(** ** Time series: points [i] to [50]. *)

Definition series_time (i : Z) (totalMs : float) : float :=
  let t := mul (div (of_int i) (of_int 50)) totalMs in
  div (round (mul t (of_int 100))) (of_int 100).
Definition round2 (x : float) : float := div (round (mul x (of_int 100))) (of_int 100).

Fixpoint series (n : nat) (i : Z) (value : Z → nat → float * nat) (totalMs : float) (k : nat) :
    list TimeSeriesPoint * nat :=
  match n with
  | O => ([], k)
  | S n =>
      let v := value i k in
      let rest := series n (i + 1) value totalMs v.2 in
      (MkPoint (series_time i totalMs) (round2 v.1) "" :: rest.1, rest.2)
  end.

Definition generateThroughputTimeSeries (rand : nat → float) (totalMs inputMB : float) (k : nat) :
    list TimeSeriesPoint * nat :=
  let avgThroughput := div inputMB (div totalMs (of_int 1000)) in
  series 51 0 (λ i k,
    let progress := div (of_int i) (of_int 50) in
    let r :=
      if ltb progress (dec 1 1) then (mul (div progress (dec 1 1)) (dec 8 1), k)
      else if ltb progress (dec 85 2) then
        let d := draw rand k in (add (dec 8 1) (mul d.1 (dec 4 1)), d.2)
      else (mul (sub (of_int 1) (div (sub progress (dec 85 2)) (dec 15 2))) (dec 8 1), k) in
    (mul avgThroughput r.1, r.2)) totalMs k.

Definition generateLatencyTimeSeries (rand : nat → float) (totalMs : float) (latencies : list float)
    (p : PluginProfile) (k : nat) : list TimeSeriesPoint * nat :=
  let avgLatency := match latencies with
                    | [] => zero
                    | _ => div (sum latencies) (of_int (Z.of_nat (length latencies)))
                    end in
  series 51 0 (λ i k,
    let d := draw rand k in
    let jitter := add (dec 10 1) (mul (sub d.1 (dec 5 1)) (dec 4 1)) in
    let value := mul avgLatency jitter in
    if ltb zero (CrashRate p) then
      let d' := draw rand d.2 in
      (if ltb d'.1 (mul (CrashRate p) (dec 5 1)) then mul value (dec 25 1) else value, d'.2)
    else (value, d.2)) totalMs k.

Definition generateCpuTimeSeries (rand : nat → float) (totalMs : float) (numWorkers : Z) (k : nat) :
    list TimeSeriesPoint * nat :=
  let baseCPU := min (mul (of_int numWorkers) (of_int 25)) (of_int 95) in
  series 51 0 (λ i k,
    let progress := div (of_int i) (of_int 50) in
    let r :=
      if ltb progress (dec 5 2) then (mul (div progress (dec 5 2)) (dec 6 1), k)
      else if ltb progress (dec 9 1) then
        let d := draw rand k in (add (dec 6 1) (mul d.1 (dec 4 1)), d.2)
      else (max (mul (sub (of_int 1) (div (sub progress (dec 9 1)) (dec 1 1))) (dec 6 1)) (dec 5 2), k) in
    (mul baseCPU r.1, r.2)) totalMs k.

(** ** The engine *)

(** The first lines of [simulate]: defaults for what the request leaves out. *)
Definition with_defaults (req : SimulationRequest) : SimulationRequest :=
  let size := if leb0 (InputSizeMB req) then of_int 10 else InputSizeMB req in
  let workers := if NumWorkers req <=? 0 then 3 else NumWorkers req in
  let chunks := if NumChunks req <=? 0
                then to_int (max (mul (of_int workers) (of_int 2)) (ceil (div size (of_int 8))))
                else NumChunks req in
  let latency := if leb0 (NetworkLatencyMs req) then of_int 2 else NetworkLatencyMs req in
  let iterations := if Iterations req <=? 0 then 1 else Iterations req in
  MkRequest (Plugin req) size workers chunks latency iterations (Files req) (Mode req).

(** One time per chunk. *)
Fixpoint map_times (rand : nat → float) (processingTime latency : float) (n k : nat) :
    list float * nat :=
  match n with
  | O => ([], k)
  | S n =>
      let networkTime := mul latency (add (of_int 1) (mul (rand k) (dec 5 1))) in
      let jitter := add (dec 10 1) (mul (sub (rand (S k)) (dec 5 1)) (dec 2 1)) in
      let rest := map_times rand processingTime latency n (S (S k)) in
      (mul (add processingTime networkTime) jitter :: rest.1, rest.2)
  end.

(** The first worker with the least load. *)
Definition load_at (loads : list float) (w : nat) : float := default zero (loads !! w).
Definition least (loads : list float) (numWorkers : nat) : nat :=
  foldl (λ minW w, if ltb (load_at loads w) (load_at loads minW) then w else minW) 0%nat
    (seq 1 (numWorkers - 1)).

════════

▶ _WHAT YOU HAVE TO DO_:
The entries are to be retyped in full, with no alteration.

▶ _EXERCISE ANSWER_:
(** ** Time series: points [i] to [50]. *)

Definition series_time (i : Z) (totalMs : float) : float :=
  let t := mul (div (of_int i) (of_int 50)) totalMs in
  div (round (mul t (of_int 100))) (of_int 100).
Definition round2 (x : float) : float := div (round (mul x (of_int 100))) (of_int 100).

Fixpoint series (n : nat) (i : Z) (value : Z → nat → float * nat) (totalMs : float) (k : nat) :
    list TimeSeriesPoint * nat :=
  match n with
  | O => ([], k)
  | S n =>
      let v := value i k in
      let rest := series n (i + 1) value totalMs v.2 in
      (MkPoint (series_time i totalMs) (round2 v.1) "" :: rest.1, rest.2)
  end.

Definition generateThroughputTimeSeries (rand : nat → float) (totalMs inputMB : float) (k : nat) :
    list TimeSeriesPoint * nat :=
  let avgThroughput := div inputMB (div totalMs (of_int 1000)) in
  series 51 0 (λ i k,
    let progress := div (of_int i) (of_int 50) in
    let r :=
      if ltb progress (dec 1 1) then (mul (div progress (dec 1 1)) (dec 8 1), k)
      else if ltb progress (dec 85 2) then
        let d := draw rand k in (add (dec 8 1) (mul d.1 (dec 4 1)), d.2)
      else (mul (sub (of_int 1) (div (sub progress (dec 85 2)) (dec 15 2))) (dec 8 1), k) in
    (mul avgThroughput r.1, r.2)) totalMs k.

Definition generateLatencyTimeSeries (rand : nat → float) (totalMs : float) (latencies : list float)
    (p : PluginProfile) (k : nat) : list TimeSeriesPoint * nat :=
  let avgLatency := match latencies with
                    | [] => zero
                    | _ => div (sum latencies) (of_int (Z.of_nat (length latencies)))
                    end in
  series 51 0 (λ i k,
    let d := draw rand k in
    let jitter := add (dec 10 1) (mul (sub d.1 (dec 5 1)) (dec 4 1)) in
    let value := mul avgLatency jitter in
    if ltb zero (CrashRate p) then
      let d' := draw rand d.2 in
      (if ltb d'.1 (mul (CrashRate p) (dec 5 1)) then mul value (dec 25 1) else value, d'.2)
    else (value, d.2)) totalMs k.

Definition generateCpuTimeSeries (rand : nat → float) (totalMs : float) (numWorkers : Z) (k : nat) :
    list TimeSeriesPoint * nat :=
  let baseCPU := min (mul (of_int numWorkers) (of_int 25)) (of_int 95) in
  series 51 0 (λ i k,
    let progress := div (of_int i) (of_int 50) in
    let r :=
      if ltb progress (dec 5 2) then (mul (div progress (dec 5 2)) (dec 6 1), k)
      else if ltb progress (dec 9 1) then
        let d := draw rand k in (add (dec 6 1) (mul d.1 (dec 4 1)), d.2)
      else (max (mul (sub (of_int 1) (div (sub progress (dec 9 1)) (dec 1 1))) (dec 6 1)) (dec 5 2), k) in
    (mul baseCPU r.1, r.2)) totalMs k.

(** ** The engine *)

(** The first lines of [simulate]: defaults for what the request leaves out. *)
Definition with_defaults (req : SimulationRequest) : SimulationRequest :=
  let size := if leb0 (InputSizeMB req) then of_int 10 else InputSizeMB req in
  let workers := if NumWorkers req <=? 0 then 3 else NumWorkers req in
  let chunks := if NumChunks req <=? 0
                then to_int (max (mul (of_int workers) (of_int 2)) (ceil (div size (of_int 8))))
                else NumChunks req in
  let latency := if leb0 (NetworkLatencyMs req) then of_int 2 else NetworkLatencyMs req in
  let iterations := if Iterations req <=? 0 then 1 else Iterations req in
  MkRequest (Plugin req) size workers chunks latency iterations (Files req) (Mode req).

(** One time per chunk. *)
Fixpoint map_times (rand : nat → float) (processingTime latency : float) (n k : nat) :
    list float * nat :=
  match n with
  | O => ([], k)
  | S n =>
      let networkTime := mul latency (add (of_int 1) (mul (rand k) (dec 5 1))) in
      let jitter := add (dec 10 1) (mul (sub (rand (S k)) (dec 5 1)) (dec 2 1)) in
      let rest := map_times rand processingTime latency n (S (S k)) in
      (mul (add processingTime networkTime) jitter :: rest.1, rest.2)
  end.

(** The first worker with the least load. *)
Definition load_at (loads : list float) (w : nat) : float := default zero (loads !! w).
Definition least (loads : list float) (numWorkers : nat) : nat :=
  foldl (λ minW w, if ltb (load_at loads w) (load_at loads minW) then w else minW) 0%nat
    (seq 1 (numWorkers - 1)).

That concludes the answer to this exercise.